WHAT TO PRODUCE:
All lines in the entries below that hold "QFetch" make up the answer.

(Stored data)
(** One playback by the invocation of [playQueue] that is task [i], from
    the end of a cooldown to the next cooldown; [o] is what becomes of
    [streamLivestreamVideo]. *)
Definition playback (i : nat) (o : outcome) : list label :=
  [Resume i (Resolved "");   (* the cooldown ends: pop, Now Playing *)
   Resume i (Resolved "");   (* streamLivestreamVideo is called *)
   Resume i o;               (* it returns or throws: Finished *)
   Resume i (Resolved "")].  (* currentPlayback = null, cooldown *)

(** One playback after the other. *)
Definition playbacks (i : nat) (os : list outcome) : list label :=
  os ≫= playback i.

(** What the promise of a transmission is resolved with (lines 252-257). *)
Definition transmission_result (o : outcome) : string :=
  match o with Resolved r => r | Rejected => "error skipped" end.

(** The external calls of one playback of the item at [x]. *)
Definition playback_trace (h : list item) (x : addr) (o : outcome)
  : list event :=
  [EvNowPlaying (uid_of h x); EvStream (link_of h x);
   EvLogInfo ("Finished playing video: " +:+ transmission_result o);
   EvFinished].

(** Looping is on and two remote items have been downloaded and played
    once: the loop is in the cooldown after the second. *)
Definition replay_state : state :=
  default init
    (run (first_pass "11111AAA" "http://x/a" "22222BBB" "http://x/b"
            "videos/a.mp4" "videos/b.mp4" "" "") init).

(** ** The bot at rest *)

(** The tasks of an invocation of [playQueue] that has set
    [streamStatus.joined] and has not yet left the voice channel. *)
Definition holds_session (t : task) : bool :=
  match t with
  | QFetch _ | QAnnounce _ _ | QPlayback _ _ | QFinished _ | QCooldown
  | CleanupLeave FromPlayQueue => true
  | _ => false
  end.

(** The tasks between [setSpeaking(true)] and [setSpeaking(false)]. *)
Definition in_transmission (t : task) : bool :=
  match t with QAnnounce _ _ | QPlayback _ _ => true | _ => false end.

(** The tasks between [currentPlayback = new PCancelable(...)] and
    [currentPlayback = null]. *)
Definition has_playback (t : task) : bool :=
  match t with QPlayback _ _ | QFinished _ => true | _ => false end.

(** Some suspended function is at a stage [W]. *)
Definition at_stage (W : task → bool) (s : state) : Prop :=
  ∃ t, t ∈ tasks s ∧ W t = true.

(** The error that [playQueue] logs when [playVideoWithConnection] has
    thrown (line 229). *)
Definition play_error : event := EvLogError "Error playing video:".

(** A message of a playback could not be sent. *)
Definition send_failed (s : state) : Prop := play_error ∈ log s.

(** Every flag that is set is held by a suspended function that will
    reset it; but the indicators and [currentPlayback] may also be left
    behind by a playback that has thrown. *)
Definition flags_held (s : state) : Prop :=
  (joined s = true → at_stage holds_session s) ∧
  (speaking s = true ∨ videoStatus s = true →
   at_stage in_transmission s ∨ send_failed s) ∧
  (is_Some (currentPlayback s) → at_stage has_playback s ∨ send_failed s) ∧
  joinsucc s = false ∧ playing s = false.

(** One item is added and announced, and the announcement cannot be
    sent; the loop goes on, finds the queue empty and releases the
    session. *)
Definition failed_announcement_run : list label :=
  [Cmd (Add "11111AAA" "local.mp4"); ok; ok; ok;
   Resume 0 Rejected;                       (* Now Playing is not sent *)
   ok; ok; ok].

(** One item is added and transmitted, and the closing message cannot be
    sent. *)
Definition failed_closing_run : list label :=
  [Cmd (Add "11111AAA" "local.mp4"); ok; ok; ok; ok;
   Resume 0 (Resolved "done");
   Resume 0 Rejected;                       (* Finished is not sent *)
   ok; ok; ok].

(** The run [scenario_run] has come to its end: both items were played
    and the session was released. *)
Definition played_out : state := default init (run scenario_run init).

(** ** Items added while the loop unwinds *)



(** ** The length of a playback *)

(** The [await]s still to go through when looping is off: those of the
    suspended functions, and five for each item queued, which are the
    download, the announcement, the transmission, the closing message and
    the cooldown. *)
Definition work (s : state) : nat :=
  total_rank s + 5 * length (videoQueue s).

(** The tasks inside an iteration of the loop. *)
Definition in_iteration (t : task) : bool :=
  match t with
  | QFetch _ | QAnnounce _ _ | QPlayback _ _ | QFinished _ | QCooldown => true
  | _ => false
  end.

(** The loop is inside an iteration, looping is on, and there is
    something to replay. *)
Definition looping (s : state) : Prop :=
  loopEnabled s = true ∧ originalQueue s ≠ [] ∧ stopRequested s = false ∧
  at_stage in_iteration s.

(** Looping is switched on and the first item is being played. *)
Definition looping_state : state :=
  default init
    (run [Cmd (Loop "on"); Cmd (Add "11111AAA" "local.mp4"); ok; ok; ok] init).

(** ** Messages of a transmission *)

Definition is_announcement (e : event) : bool :=
  match e with EvNowPlaying _ => true | _ => false end.

Definition is_finish (e : event) : bool :=
  match e with EvFinished => true | _ => false end.

(** The messages [Now Playing]. *)
Definition announcements (l : list event) : list event :=
  filter (λ e, is_announcement e = true) l.

(** The messages [Finished playing video]. *)
Definition finishes (l : list event) : list event :=
  filter (λ e, is_finish e = true) l.

Definition is_playback (t : task) : bool :=
  match t with QPlayback _ _ => true | _ => false end.

(** The number of suspended functions at a stage [W]. *)
Definition count_stage (W : task → bool) (ts : list task) : nat :=
  length (filter (λ t, W t = true) ts).

Definition stage_cont (W : task → bool) (k : option task) : bool :=
  match k with Some t => W t | None => false end.

Definition is_play_error (e : event) : bool :=
  match e with
  | EvLogError msg => String.eqb msg "Error playing video:"
  | _ => false
  end.

(** The playbacks that have thrown. *)
Definition play_errors (l : list event) : list event :=
  filter (λ e, is_play_error e = true) l.

(** Every transmission is followed by one closing message, but for those
    in progress; every transmission and every playback in progress has an
    announcement; and the announcements that have neither are no more than
    the playbacks that have thrown. *)
Definition balanced (s : state) : Prop :=
  length (streams (log s))
  = length (finishes (log s)) + count_stage is_playback (tasks s) ∧
  length (finishes (log s)) + count_stage in_transmission (tasks s)
  ≤ length (announcements (log s)) ∧
  length (announcements (log s))
  ≤ length (finishes (log s)) + count_stage in_transmission (tasks s)
    + length (play_errors (log s)).

(** ** The playback that stop cancels *)

(** The promise that a suspended playback awaits is the one held in
    [currentPlayback]. *)
Definition playback_is_current (s : state) : Prop :=
  ∀ a p, QPlayback a p ∈ tasks s → currentPlayback s = Some p.

(** ** The order of the playbacks *)

(** The uids announced by [Now Playing], in the order of the
    announcements. *)
Definition announced (l : list event) : list string :=
  omap (λ e, match e with EvNowPlaying u => Some u | _ => None end) l.

(** The steps other than the commands [remove], [loop] and [stop]. *)
Definition plain (l : label) : bool :=
  match l with
  | Cmd (Remove _) | Cmd (Loop _) | Cmd Stop => false
  | _ => true
  end.

(** The items announced so far are among those popped, [popped], in
    their order; [k] is where the invocation of [playQueue] stands: an item
    whose download is awaited is the last one popped and is not announced
    yet. *)
Definition ordered (k : option task) (s : state) (popped : list addr) : Prop :=
  originalQueue s = popped ++ videoQueue s ∧
  announced (log s) `sublist_of` uids (heap s) popped ∧
  ∀ next, k = Some (QFetch next) →
    ∃ popped0, popped = popped0 ++ [next] ∧
               announced (log s) `sublist_of` uids (heap s) popped0.

(** Looping is off, the items are queued in the order of their
    creation, and they are announced in that order. *)
Definition in_order (s : state) : Prop :=
  loopEnabled s = false ∧ single_flight s ∧
  originalQueue s = seq 0 (length (heap s)) ∧
  ∃ popped, ordered None s popped ∧
            ∀ t, t ∈ tasks s → ordered (Some t) s popped.

(** Three items are added and the first two have been announced. *)
Definition three_items_run : list label :=
  [Cmd (Add "11111AAA" "a.mp4"); Cmd (Add "22222BBB" "b.mp4");
   Cmd (Add "33333CCC" "c.mp4");
   ok; ok; ok; ok; ok; ok; ok; ok].

Definition two_played : state := default init (run three_items_run init).

(** ** The file that is transmitted *)

(** The item that a task works on is an item of the store of [n]
    items. *)
Definition task_in_store (n : nat) (t : task) : Prop :=
  match t with
  | QFetch a | QAnnounce a _ | QPlayback a _ | QFinished a => a < n
  | _ => True
  end.

Definition tasks_in_store (s : state) : Prop :=
  Forall (task_in_store (length (heap s))) (tasks s).

(** The remote item of [two_items] alone: its download is awaited. *)
Definition fetching_state : state :=
  default init
    (run [Cmd (Add "22222BBB" "http://x/video"); ok; ok; ok] init).

(** ** Strings, character by character *)

(** The characters of a string. *)
Definition chars (s : string) : list Ascii.ascii :=
  String.list_ascii_of_string s.

(** The first character of the string has the property [P]. *)
Definition starts_with (P : Ascii.ascii → bool) (s : string) : bool :=
  match s with
  | String c _ => P c
  | EmptyString => false
  end.

(** The last character of the string has the property [P]. *)
Fixpoint ends_with (P : Ascii.ascii → bool) (s : string) : bool :=
  match s with
  | EmptyString => false
  | String c EmptyString => P c
  | String _ s' => ends_with P s'
  end.

Definition isSpace (c : Ascii.ascii) : bool := bool_decide (c = SP).

Definition isDigit (c : Ascii.ascii) : bool :=
  let n := Ascii.nat_of_ascii c in (48 <=? n) && (n <=? 57).

Definition isUpper (c : Ascii.ascii) : bool :=
  let n := Ascii.nat_of_ascii c in (65 <=? n) && (n <=? 90).

(** The characters [.], [/] and [\]. *)
Definition dot : Ascii.ascii := Ascii.ascii_of_nat 46.
Definition slash : Ascii.ascii := Ascii.ascii_of_nat 47.
Definition backslash : Ascii.ascii := Ascii.ascii_of_nat 92.

(** A line without the carriage return at its end. *)
Fixpoint strip_cr (s : string) : string :=
  match s with
  | EmptyString => EmptyString
  | String c EmptyString => if decide (c = CR) then EmptyString else s
  | String c s' => String c (strip_cr s')
  end.

(** ** Messages used as examples *)

Definition example_config : config := Config "$" "42".

(** A message with the text of a batch and a picture attached. *)
Definition batch_with_picture : message :=
  Message "$batch http://a" "42"
    [Attachment "cat.png" "image/png" "http://cdn/cat.png"].

(** * Part III: lemmas and theorems *)

(** ** Tactics *)

Ltac unfold_loop :=
  unfold run_task, playQueue, join_failed, loop_head, pop, after_fetch,
    playVideo_start, exit_loop, cleanup_start, playVideo_stream,
    playVideo_settled, playVideo_finally, playVideo_failed, set_joined in *.

Ltac crunch :=
  repeat (simplify_eq /=; try case_match); simplify_eq /=.

(** ** Single flight *)

Lemma count_loops_app ts1 ts2 :
  count_loops (ts1 ++ ts2) = count_loops ts1 + count_loops ts2.
Proof. unfold count_loops. by rewrite filter_app, length_app. Qed.

Lemma count_loops_cons t ts :
  count_loops (t :: ts) = flag (is_loop t) + count_loops ts.
Proof.
  unfold count_loops. rewrite filter_cons.
  destruct (is_loop t); case_decide; simpl; congruence.
Qed.

Lemma count_loops_reschedule ts i t k :
  ts !! i = Some t →
  count_loops (reschedule i k ts) + flag (is_loop t)
  = count_loops ts + flag (is_loop_cont k).
Proof.
  intros Hi.
  assert (Hlt : i < length ts) by (by eapply lookup_lt_Some).
  rewrite <- (take_drop_middle ts i t Hi) at 2.
  destruct k as [t'|]; simpl.
  - rewrite insert_take_drop by done.
    rewrite !count_loops_app, !count_loops_cons. lia.
  - rewrite delete_take_drop.
    rewrite !count_loops_app, !count_loops_cons. lia.
Qed.

Lemma count_loops_pos ts i t :
  ts !! i = Some t → is_loop t = true → 0 < count_loops ts.
Proof.
  intros Hi Ht. rewrite <- (take_drop_middle ts i t Hi).
  rewrite count_loops_app, count_loops_cons, Ht. simpl. lia.
Qed.

(** Running a task leaves the pool to the scheduler, and keeps the flag
    in step with the invocations of [playQueue]. *)
Lemma run_task_flag t o s s' k :
  run_task t o s = Some (s', k) →
  (is_loop t = true → isPlayingQueue s = true) →
  tasks s' = tasks s ∧
  flag (isPlayingQueue s') + flag (is_loop t)
  = flag (isPlayingQueue s) + flag (is_loop_cont k).
Proof.
  intros Hrun Hflag.
  destruct t as [| | |?|? ?|? ?|?| |[]|[]], o; simpl in Hflag;
    first [specialize (Hflag eq_refl) | clear Hflag];
    unfold_loop; unfold mbind, option_bind in *; crunch;
    repeat match goal with
           | H : isPlayingQueue _ = _ |- _ => rewrite H
           end; auto.
Qed.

EXERCISE RESPONSE:
  | QFetch _ | QAnnounce _ _ | QPlayback _ _ | QFinished _ | QCooldown
  | QFetch _ | QAnnounce _ _ | QPlayback _ _ | QFinished _ | QCooldown => true
  ∀ next, k = Some (QFetch next) →
  | QFetch a | QAnnounce a _ | QPlayback a _ | QFinished a => a < n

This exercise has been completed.